DATASET EXTRACT Block Start

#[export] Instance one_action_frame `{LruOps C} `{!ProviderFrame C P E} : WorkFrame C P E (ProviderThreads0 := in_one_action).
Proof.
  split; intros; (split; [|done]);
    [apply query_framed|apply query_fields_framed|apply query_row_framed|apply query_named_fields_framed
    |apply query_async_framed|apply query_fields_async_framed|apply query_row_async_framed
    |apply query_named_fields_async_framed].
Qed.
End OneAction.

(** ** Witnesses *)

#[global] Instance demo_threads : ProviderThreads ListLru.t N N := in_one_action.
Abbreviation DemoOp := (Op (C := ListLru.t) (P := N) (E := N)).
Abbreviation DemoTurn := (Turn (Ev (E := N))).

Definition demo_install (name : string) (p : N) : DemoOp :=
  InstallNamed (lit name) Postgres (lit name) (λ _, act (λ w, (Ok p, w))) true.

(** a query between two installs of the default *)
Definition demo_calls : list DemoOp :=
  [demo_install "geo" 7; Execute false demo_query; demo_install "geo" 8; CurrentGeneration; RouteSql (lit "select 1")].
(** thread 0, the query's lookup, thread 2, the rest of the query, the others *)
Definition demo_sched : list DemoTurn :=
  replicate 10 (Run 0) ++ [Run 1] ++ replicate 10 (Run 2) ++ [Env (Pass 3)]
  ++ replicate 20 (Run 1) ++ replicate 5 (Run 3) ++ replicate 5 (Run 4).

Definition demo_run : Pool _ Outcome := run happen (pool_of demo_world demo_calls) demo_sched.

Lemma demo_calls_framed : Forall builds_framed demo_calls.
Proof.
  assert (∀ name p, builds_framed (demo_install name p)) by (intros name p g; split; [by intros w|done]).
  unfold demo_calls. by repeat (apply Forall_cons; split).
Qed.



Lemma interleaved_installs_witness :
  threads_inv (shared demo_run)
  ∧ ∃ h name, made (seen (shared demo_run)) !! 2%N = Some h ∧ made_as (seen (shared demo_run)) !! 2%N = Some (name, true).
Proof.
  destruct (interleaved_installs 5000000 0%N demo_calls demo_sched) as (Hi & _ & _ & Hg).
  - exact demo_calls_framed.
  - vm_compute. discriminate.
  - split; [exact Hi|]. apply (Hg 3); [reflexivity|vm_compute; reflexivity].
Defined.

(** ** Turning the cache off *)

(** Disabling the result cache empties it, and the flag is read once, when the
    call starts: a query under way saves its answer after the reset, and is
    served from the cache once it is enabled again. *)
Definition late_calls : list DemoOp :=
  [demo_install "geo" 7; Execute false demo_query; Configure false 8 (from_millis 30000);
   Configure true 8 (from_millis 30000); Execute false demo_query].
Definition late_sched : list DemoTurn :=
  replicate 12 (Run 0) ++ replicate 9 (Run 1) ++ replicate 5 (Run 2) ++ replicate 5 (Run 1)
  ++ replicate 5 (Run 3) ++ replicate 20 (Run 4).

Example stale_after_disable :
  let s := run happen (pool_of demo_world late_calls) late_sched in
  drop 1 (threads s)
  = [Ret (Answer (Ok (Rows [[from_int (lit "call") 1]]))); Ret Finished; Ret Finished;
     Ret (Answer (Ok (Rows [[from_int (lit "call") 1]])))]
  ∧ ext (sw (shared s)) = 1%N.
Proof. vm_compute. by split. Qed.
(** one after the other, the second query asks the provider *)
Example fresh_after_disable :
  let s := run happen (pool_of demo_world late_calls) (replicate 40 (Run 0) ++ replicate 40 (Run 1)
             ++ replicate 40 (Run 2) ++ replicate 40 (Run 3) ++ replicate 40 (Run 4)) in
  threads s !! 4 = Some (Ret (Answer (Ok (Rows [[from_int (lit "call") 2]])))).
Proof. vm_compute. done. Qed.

DATASET EXTRACT Block End

## THE PROBLEM
Print the records above exactly. Omit nothing.

## RESULT OF THIS TASK
#[export] Instance one_action_frame `{LruOps C} `{!ProviderFrame C P E} : WorkFrame C P E (ProviderThreads0 := in_one_action).
Proof.
  split; intros; (split; [|done]);
    [apply query_framed|apply query_fields_framed|apply query_row_framed|apply query_named_fields_framed
    |apply query_async_framed|apply query_fields_async_framed|apply query_row_async_framed
    |apply query_named_fields_async_framed].
Qed.
End OneAction.

(** ** Witnesses *)

#[global] Instance demo_threads : ProviderThreads ListLru.t N N := in_one_action.
Abbreviation DemoOp := (Op (C := ListLru.t) (P := N) (E := N)).
Abbreviation DemoTurn := (Turn (Ev (E := N))).

Definition demo_install (name : string) (p : N) : DemoOp :=
  InstallNamed (lit name) Postgres (lit name) (λ _, act (λ w, (Ok p, w))) true.

(** a query between two installs of the default *)
Definition demo_calls : list DemoOp :=
  [demo_install "geo" 7; Execute false demo_query; demo_install "geo" 8; CurrentGeneration; RouteSql (lit "select 1")].
(** thread 0, the query's lookup, thread 2, the rest of the query, the others *)
Definition demo_sched : list DemoTurn :=
  replicate 10 (Run 0) ++ [Run 1] ++ replicate 10 (Run 2) ++ [Env (Pass 3)]
  ++ replicate 20 (Run 1) ++ replicate 5 (Run 3) ++ replicate 5 (Run 4).

Definition demo_run : Pool _ Outcome := run happen (pool_of demo_world demo_calls) demo_sched.

Lemma demo_calls_framed : Forall builds_framed demo_calls.
Proof.
  assert (∀ name p, builds_framed (demo_install name p)) by (intros name p g; split; [by intros w|done]).
  unfold demo_calls. by repeat (apply Forall_cons; split).
Qed.



Lemma interleaved_installs_witness :
  threads_inv (shared demo_run)
  ∧ ∃ h name, made (seen (shared demo_run)) !! 2%N = Some h ∧ made_as (seen (shared demo_run)) !! 2%N = Some (name, true).
Proof.
  destruct (interleaved_installs 5000000 0%N demo_calls demo_sched) as (Hi & _ & _ & Hg).
  - exact demo_calls_framed.
  - vm_compute. discriminate.
  - split; [exact Hi|]. apply (Hg 3); [reflexivity|vm_compute; reflexivity].
Defined.

(** ** Turning the cache off *)

(** Disabling the result cache empties it, and the flag is read once, when the
    call starts: a query under way saves its answer after the reset, and is
    served from the cache once it is enabled again. *)
Definition late_calls : list DemoOp :=
  [demo_install "geo" 7; Execute false demo_query; Configure false 8 (from_millis 30000);
   Configure true 8 (from_millis 30000); Execute false demo_query].
Definition late_sched : list DemoTurn :=
  replicate 12 (Run 0) ++ replicate 9 (Run 1) ++ replicate 5 (Run 2) ++ replicate 5 (Run 1)
  ++ replicate 5 (Run 3) ++ replicate 20 (Run 4).

Example stale_after_disable :
  let s := run happen (pool_of demo_world late_calls) late_sched in
  drop 1 (threads s)
  = [Ret (Answer (Ok (Rows [[from_int (lit "call") 1]]))); Ret Finished; Ret Finished;
     Ret (Answer (Ok (Rows [[from_int (lit "call") 1]])))]
  ∧ ext (sw (shared s)) = 1%N.
Proof. vm_compute. by split. Qed.
(** one after the other, the second query asks the provider *)
Example fresh_after_disable :
  let s := run happen (pool_of demo_world late_calls) (replicate 40 (Run 0) ++ replicate 40 (Run 1)
             ++ replicate 40 (Run 2) ++ replicate 40 (Run 3) ++ replicate 40 (Run 4)) in
  threads s !! 4 = Some (Ret (Answer (Ok (Rows [[from_int (lit "call") 2]])))).
Proof. vm_compute. done. Qed.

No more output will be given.